WORK TO COMPLETE
When a line in the material contains the word "unfold", copy it.

═══ EXERCISE MATERIALS ═══

Lemma rnd_0 b : 0 < b -> rnd 0 b = 0.
Proof. intros. rewrite <- (Z.mul_0_l b). apply rnd_exact; [lia | assumption | reflexivity]. Qed.

Lemma binary_normalize_spec m e : - BIAS <= e ->
  is_sum (binary_normalize 53 1024 m e false) (m * 2 ^ (e + BIAS)).
Proof.
  intros He. pose proof (pow2_pos (e + BIAS) ltac:(lia)). pose proof FMAX_pos.
  unfold is_sum, rndz, binary_normalize. destruct m as [|p|p].
  - rewrite Z.mul_0_l. change (0 <? 0) with false. cbn match. rewrite rnd_0 by lia.
    split; [reflexivity | split; [cbn [ext]; lia | split; [reflexivity|]]].
    symmetry. apply Z.ltb_lt. lia.
  - destruct (binary_round_spec false p e He) as (V & X & N & F).
    pose proof (rnd_nonneg (Zpos p * 2 ^ (e + BIAS)) 1 ltac:(lia) ltac:(lia)).
    destruct (Z.ltb_spec (Zpos p * 2 ^ (e + BIAS)) 0); [lia|].
    split; [exact V | split; [rewrite X; cbn [cond_Zopp]; lia | split; [exact N|]]].
    rewrite F, Z.abs_eq by lia. reflexivity.
  - destruct (binary_round_spec true p e He) as (V & X & N & F).
    replace (Zneg p * 2 ^ (e + BIAS)) with (- (Zpos p * 2 ^ (e + BIAS))) by lia.
    destruct (Z.ltb_spec (- (Zpos p * 2 ^ (e + BIAS))) 0); [|lia]. rewrite Z.opp_involutive.
    pose proof (rnd_nonneg (Zpos p * 2 ^ (e + BIAS)) 1 ltac:(lia) ltac:(lia)).
    split; [exact V | split; [rewrite X; cbn [cond_Zopp]; lia | split; [exact N|]]].
    rewrite F, Z.abs_opp, Z.abs_eq by lia. reflexivity.
Qed.

Lemma f_of_Z_spec n : is_sum (f_of_Z n) (n * 2 ^ BIAS).
Proof. apply (binary_normalize_spec n 0). unfold BIAS. lia. Qed.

═══

TASK RESULT
  unfold is_sum, rndz, binary_normalize. destruct m as [|p|p].
Proof. apply (binary_normalize_spec n 0). unfold BIAS. lia. Qed.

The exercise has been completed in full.